Richard Hermer has become the first cabinet minister to order his department to leave X amid growing concerns that the social media platform is being used to incite violence and racism.
The attorney general’s office (AGO) last week stopped posting on the social media platform owned by Elon Musk, with the exception of legal warnings. The final post, promoting access to justice, was published on 12 June.
Hermer, who has been the subject of widespread antisemitism, does not have a personal account.
Increasingly, individual MPs, particularly women, have backed away from using X. In January, after Grok – the AI tool embedded in X – started allowing users to alter images of women and children by making them appear in bikinis and sexually suggestive poses, the women and equalities committee became the first committee in parliament to stop posting on the platform.
However, until now the government has refused to come off X. It has faced widespread criticism for staying on the platform, particularly after Musk addressed a Tommy Robinson rally last year. Speaking on a video link, the now trillionaire told around 110,000 attendees: “Whether you choose violence or not, violence is coming to you. You either fight back or you die.”
Although Hermer is a close ally of Keir Starmer, it is thought that attorney general is not pushing for other departments to follow suit.
Hermer’s decision, communicated to staff via a directive last week, comes off after a surge in mis- and disinformation in relation to the murder of Henry Nowak and the brutal knife attack in Belfast. The attorney general is said to be increasingly concerned about how X in particular is being used by bad actors to attempt to divide communities in the UK. In both cases, the platform was used by far-right activists including Robinson (real name Stephen Yaxley-Lennon) to coordinate protests, which in some cases led to riots.
High-profile politicians including Robert Jenrick shared doctored images from bodycam footage in the Nowak case, while Grok wrongly identified two former police officers as being among those attending the scene, resulting in details about the individuals being widely shared online.

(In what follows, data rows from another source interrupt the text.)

Lemma act_queue a p p' : pipeOk cap p → act maxRetries a p = Some p' → qOk cap (nq p') (held p') (books p').
Proof.
  intros [Hq _ _ Hg]. destruct a as [g| | |i| |ok|j|j ok|j|j ok|i|i f|c k|c k|t|]; cbn [act].
  - destruct (manifestClosed p); [done|]. intros [= <-]. exact Hq.
  - intros [= <-]. exact Hq.
  - intros [= <-]. exact Hq.
  - destruct (workers p !! i) as [w|] eqn:Hi; [|done]. intros [= <-]. proj. eapply qOk_fly; [|exact Hq].
    destruct (holds_change _ _ _ Hi) as (rest & H1 & H2). by rewrite H1, (proj1 (H2 _)).
  - destruct (pipelineDone p); [done|]. intros [= <-]. exact Hq.
  - destruct (joins p); [done|]. destruct ok; intros [= <-]; [|exact Hq]. proj.
    rewrite fmap_app, join_app. cbn. by rewrite app_nil_r.
  - repeat case_match; intros; simplify_eq; exact Hq.
  - repeat case_match; intros; simplify_eq; exact Hq.
  - destruct (deciders p !! j) as [[| |its| | |]|] eqn:Hj; try done.
    destruct (pushGroup _ its (nq p)) as [[[e|] q]|] eqn:Ep; intros [= <-]; [exact Hq| |exact Hq].
    assert (Hits : oneGroup its) by apply (Forall_lookup_1 _ _ _ _ (go_deciding _ _ Hg) Hj).
    pose proof (qOk_push _ _ _ _ _ _ _ Hits Ep Hq) as H. destruct its; proj; [exact H|by rewrite wake_holds].
  - repeat case_match; intros; simplify_eq; exact Hq.
  - destruct (workers p !! i) as [[[| | |] ret]|] eqn:Hi; try done.
    destruct (pop _ (nq p)) as [[[it|] q]|] eqn:Ep; intros [= <-]; proj.
    + eapply qOk_fly; [|eapply qOk_pop; [exact Ep|exact Hq]].
      destruct (holds_change _ _ _ Hi) as (rest & H1 & H2). by rewrite (proj1 (H2 _)), H1.
    + eapply qOk_fly; [|exact Hq]. by rewrite (holds_same _ _ _ _ Hi).
    + eapply qOk_fly; [|exact Hq]. by rewrite (holds_same _ _ _ _ Hi).
  - destruct (workers p !! i) as [[[| |it|] ret]|] eqn:Hi; try done. by apply resolve_queue.
  - destruct (parked p !! k) as [it|]; [|done]. destruct (mayFallBack p c); [|done]. intros [= <-]. proj.
    rewrite wake_holds. by apply qOk_fallback.
  - repeat case_match; intros; simplify_eq; exact Hq.
  - repeat case_match; intros; simplify_eq; proj; rewrite ?wake_holds; exact Hq.
  - repeat case_match; intros; simplify_eq; proj; rewrite ?wake_holds; [by destruct Hq|exact Hq..].
Qed.

(** *** Sleepers *)
Lemma elem_insert {A} (l : list A) (i : nat) x y : x ∈ <[i := y]> l → x = y ∨ x ∈ l.
Proof.
  rewrite list_elem_of_lookup. intros (k & [(<- & <- & _)|[_ H]]%list_lookup_insert_Some); [by left|].
  right. by eapply list_elem_of_lookup_2.
Qed.
Lemma asleep_insert (l : list decider) (j : nat) d its : DAsleep its ∈ <[j := d]> l → d = DAsleep its ∨ DAsleep its ∈ l.
Proof. intros [->|?]%elem_insert; auto. Qed.
Lemma awake_deciders (l : list decider) its : DAsleep its ∉ wakeDecider <$> l.
Proof. intros (d & E & _)%list_elem_of_fmap. by apply (wakeDecider_awake d its). Qed.
Lemma awake_workers (l : list worker) w : w ∈ wakeWorker <$> l → w_phase w ≠ WAsleep.
Proof. intros (w0 & -> & _)%list_elem_of_fmap. apply wakeWorker_awake. Qed.

(** What a queue operation does to the conditions the sleepers wait for. *)
Lemma pop_some ctx q it q' : pop ctx q = Some (Some it, q') → items q ≠ [] ∧ inflight q' = inflight q + 1 ∧ closed q' = closed q.
Proof.
  unfold pop. destruct ctx; [done|]. destruct (items q); [by destruct (_ && _)|]. by intros [= <- <-].
Qed.
Lemma pop_waits ctx q : pop ctx q = None → ctx = None ∧ items q = [] ∧ (closed q = false ∨ inflight q ≠ 0).
Proof.
  unfold pop. destruct ctx; [done|]. destruct (items q); [|done].
  destruct (closed q), (Z.eqb_spec (inflight q) 0); cbn; auto; done.
Qed.
Lemma sortLargest_length l : length (sortLargest l) = length l.
Proof. by rewrite sortLargest_perm. Qed.
Lemma push_waits ctx its q : pushGroup ctx its q = None →
  ctx = None ∧ its ≠ [] ∧ closed q = false ∧ capacity q < Z.of_nat (length (items q) + length its).
Proof.
  unfold pushGroup. destruct its as [|x its]; [done|]. cbv zeta. rewrite sortLargest_length.
  destruct (Z.ltb_spec (capacity q) (Z.of_nat (length (items q)) + Z.of_nat (length (x :: its)))), (closed q);
    cbn [andb negb]; try done; destruct ctx; try done. intros _. split_and!; [done..|lia].
Qed.
Lemma push_done ctx its q q' : pushGroup ctx its q = Some (None, q') →
  its = [] ∧ q' = q ∨
  its ≠ [] ∧ closed q = false ∧ closed q' = false ∧ capacity q' = capacity q ∧ inflight q' = inflight q ∧
  length (items q') = (length (items q) + length its)%nat.
Proof.
  unfold pushGroup. destruct its as [|x its]; [intros [= <-]; by left|].
  destruct (_ && negb _); [by destruct ctx|]. destruct (closed q) eqn:Ec; [done|]. intros [= <-]. right. cbn [items inflight closed capacity].
  split_and!; [done..|]. rewrite length_app. f_equal. exact (sortLargest_length (x :: its)).
Qed.

Lemma sleep_queue p q : sleepOk p → closed q = closed (nq p) → capacity q = capacity (nq p) →
  (length (items (nq p)) <= length (items q))%nat →
  sleepOk (wakeEmpty (setQueue q p)).
Proof.
  intros [H1 H2 H3] Hc Hcap Hl. split; proj.
  - intros its (? & ? & ?)%H1. rewrite Hc, Hcap. split_and!; [done..|lia].
  - by intros w ?%awake_workers.
  - by destruct (mainPhase p).
Qed.
Lemma sleep_worker p i w : sleepOk p → w_phase w ≠ WAsleep → sleepOk (setWorker i w p).
Proof. intros [H1 H2 H3] Hw. split; proj; [done| |done]. intros w' [->|Hin]%elem_insert; [done|]. by apply H2. Qed.
Lemma sleep_decider p j d : sleepOk p → (∀ its, d ≠ DAsleep its) → sleepOk (setDecider j d p).
Proof. intros [H1 H2 H3] Hd. split; proj; [|done..]. intros its [->|Hin]%asleep_insert; [by destruct (Hd its)|]. by apply H1. Qed.
Lemma sleep_wakeEmpty p : sleepOk p → sleepOk (wakeEmpty p).
Proof. intros H. by apply (sleep_queue p (nq p)). Qed.
Lemma sleep_wakeFull p : sleepOk p → sleepOk (wakeFull p).
Proof. intros [H1 H2 H3]. split; proj; [|done..]. by intros its ?%awake_deciders. Qed.
Lemma sleep_ext p p' : sleepOk p → deciders p' = deciders p → workers p' = workers p → mainPhase p' = mainPhase p →
  nq p' = nq p → sleepOk p'.
Proof. intros [H1 H2 H3] Ed Ew Em Eq. split; rewrite ?Ed, ?Ew, ?Em, ?Eq; done. Qed.

Lemma sleep_endWorker p i ret : sleepOk p → sleepOk (endWorker i ret p).
Proof. intros H%(sleep_worker _ i (mkWorker WEnded ret)); [|done]. by eapply sleep_ext. Qed.

Lemma held_inflight p i it ret : qOk cap (nq p) (held p) (books p) → workers p !! i = Some (mkWorker (WHold it) ret) →
  0 < inflight (nq p).
Proof.
  intros Hq Hi. rewrite (qOk_inflight _ _ _ _ Hq). destruct (holds_change _ _ _ Hi) as (rest & H1 & _). unfold held. rewrite H1. cbn. lia.
Qed.

Lemma resolve_sleep i it ret f p p' :
  qOk cap (nq p) (held p) (books p) → workers p !! i = Some (mkWorker (WHold it) ret) → sleepOk p →
  resolveItem maxRetries i it ret f p = Some p' → sleepOk p'.
Proof.
  intros Hq Hi Hs. unfold resolveItem.
  assert (Hstop : ∀ stop p0, sleepOk p0 → sleepOk (if stop : bool then endWorker i ret p0 else setWorker i (mkWorker WPop ret) p0)).
  { intros [|] p0 H0; [by apply sleep_endWorker|by apply sleep_worker]. }
  pose proof (held_inflight _ _ _ _ Hq Hi) as Hpos.
  destruct f as [stop| |stop].
  - intros [= <-]. apply Hstop. destruct (done_spec (groupID it) (nq p) Hpos) as [D1 D2].
    destruct (drained (done_ (groupID it) (nq p))) eqn:Ed.
    + apply (sleep_ext (wakeEmpty (setQueue (done_ (groupID it) (nq p)) p))); [|done..].
      apply sleep_queue; [done..|]. by rewrite D1.
    + destruct Hs as [H1 H2 H3]. split; proj; [done| |done]. intros w Hw Ha. destruct (H2 w Hw Ha) as [H4 _]. split; [done|].
      unfold drained in Ed. rewrite D1, H4 in Ed. cbn [length Nat.eqb] in Ed. rewrite andb_true_r in Ed.
      apply andb_false_iff in Ed as [Ed|Ed%Z.eqb_neq]; auto.
  - intros [= <-]. apply sleep_endWorker, sleep_queue; [done..|]. cbn. rewrite length_app. lia.
  - destruct (_ <=? _); [|done]. intros [= <-]. apply Hstop, sleep_queue; [done..|]. cbn. rewrite length_app. lia.
Qed.

Lemma act_sleep a p p' : pipeOk cap p → act maxRetries a p = Some p' → sleepOk p'.
Proof.
  intros [Hq Hs Hst _]. destruct a as [g| | |i| |ok|j|j ok|j|j ok|i|i f|c k|c k|t|]; cbn [act].
  - destruct (manifestClosed p); [done|]. intros [= <-]. by eapply sleep_ext.
  - intros [= <-]. by eapply sleep_ext.
  - intros [= <-]. by eapply sleep_ext.
  - destruct (workers p !! i) as [w|] eqn:Hi; [|done]. intros [= <-]. destruct Hs as [H1 H2 H3]. split; proj; [done| |done].
    intros w' [->|Hin]%elem_insert; [|by apply H2]. apply (H2 w). by eapply list_elem_of_lookup_2.
  - destruct (pipelineDone p); [done|]. intros [= <-]. by eapply sleep_ext.
  - destruct (joins p); [done|]. destruct ok; intros [= <-]; [|by eapply sleep_ext]. destruct Hs as [H1 H2 H3].
    split; proj; [done| |done]. intros w' [Hin| ->%list_elem_of_singleton]%elem_of_app; [by apply H2|done].
  - destruct (deciders p !! j) as [[]|]; try done; destruct (manifestCh p) as [|g l]; try done.
    + destruct (manifestClosed p); [|done]. intros [= <-]. by apply sleep_decider.
    + intros [= <-]. apply sleep_decider; [|done]. by eapply sleep_ext.
  - destruct (deciders p !! j) as [[]|]; try done. destruct ok; intros [= <-]; [by apply sleep_decider|].
    eapply sleep_ext; [exact (sleep_decider p j DEnded Hs (λ _, ltac:(done)))|done..].
  - destruct (deciders p !! j) as [[| |its| | |]|] eqn:Hj; try done.
    destruct (pushGroup _ its (nq p)) as [[[e|] q]|] eqn:Ep; intros [= <-].
    + by apply sleep_decider.
    + apply sleep_decider; [|done]. apply push_done in Ep as [[-> ->]|(Hne & Hc & Hc' & Hcap & Hi & Hl)]; [by eapply sleep_ext|].
      destruct its as [|x its]; [done|]. apply (sleep_ext (wakeEmpty (setQueue q p))); [|done..]. apply sleep_queue; [done|congruence|done|lia].
    + apply push_waits in Ep as (_ & Hne & Hc & Hl). destruct Hs as [H1 H2 H3]. split; proj; [|done..].
      intros its' [[= ->]|Hin]%asleep_insert; [done|by apply H1].
  - destruct (deciders p !! j) as [[]|]; try done. destruct ok; intros [= <-]; [by apply sleep_decider|].
    eapply sleep_ext; [exact (sleep_decider p j DEnded Hs (λ _, ltac:(done)))|done..].
  - destruct (workers p !! i) as [[[| | |] ret]|] eqn:Hi; try done.
    destruct (pop _ (nq p)) as [[[it|] q]|] eqn:Ep; intros [= <-].
    + apply pop_some in Ep as (Hne & Hi' & Hc). destruct Hs as [H1 H2 H3]. split; proj.
      * by intros its ?%awake_deciders.
      * intros w [->|Hin]%elem_insert Ha; [done|]. by destruct (H2 w Hin Ha) as [? _].
      * intros _. unfold drained. rewrite Hc, Hi'. apply andb_false_iff. right. apply Z.eqb_neq.
        rewrite (qOk_inflight _ _ _ _ Hq). lia.
    + by apply sleep_endWorker.
    + apply pop_waits in Ep as (_ & He & Hd). destruct Hs as [H1 H2 H3]. split; proj; [done| |done].
      intros w [->|Hin]%elem_insert Ha; [done|by apply (H2 w)].
  - destruct (workers p !! i) as [[[| |it|] ret]|] eqn:Hi; try done. by apply resolve_sleep.
  - destruct (parked p !! k) as [it|]; [|done]. destruct (mayFallBack p c); [|done]. intros [= <-].
    apply (sleep_ext (wakeEmpty (setQueue (pushFallback it (nq p)) p))); [|done..]. apply sleep_queue; [done..|].
    cbn. rewrite length_app. lia.
  - destruct (parked p !! k) as [it|]; [|done]. destruct (mayFallBack p c); [|done]. intros [= <-]. by eapply sleep_ext.
  - destruct t as [j|i|]; repeat case_match; intros; simplify_eq; by apply sleep_wakeFull || apply sleep_wakeEmpty.
  - destruct (mainPhase p) eqn:Em; try done.
    + destruct (forallb _ _); [|done]. intros [= <-]. destruct Hs as [H1 H2 H3].
      split; proj; [by intros its ?%awake_deciders|by intros w ?%awake_workers|done].
    + destruct (waitDrained _ _) eqn:Ew; intros [= <-]; destruct Hs as [H1 H2 H3]; split; proj; try done.
      intros _. unfold waitDrained in Ew. by destruct (ctxErr _).
    + destruct (chWg p =? 0); [|done]. intros [= <-]. by destruct Hs as [H1 H2 H3].
Qed.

This week two men were convicted of arson on property connected to Starmer. The attacks, carried out last year, were the subject of widespread conspiracy theories shared by Russian-linked accounts, and members of the far right – including Yaxley-Lennon, suggesting that the men behind it were “rent boys”. The Centre for Countering Digital Hate estimates that these “theories” were viewed nearly 18m times within a fortnight.
Hermer’s decision also follows the government’s move to ban social media for under-16s from next year, and impose other restrictions on 17- and 18-year-olds. The cabinet minister is understood to have supported stronger action on social media platforms.
This week, in a speech at a European Movement event, he said: “We simply cannot let a very small group of crypto-funded millionaires of this world get away with using the debate about the ECHR or drawing closer to the EU to sow more division in this country – we cannot allow them to draw lines between our communities.”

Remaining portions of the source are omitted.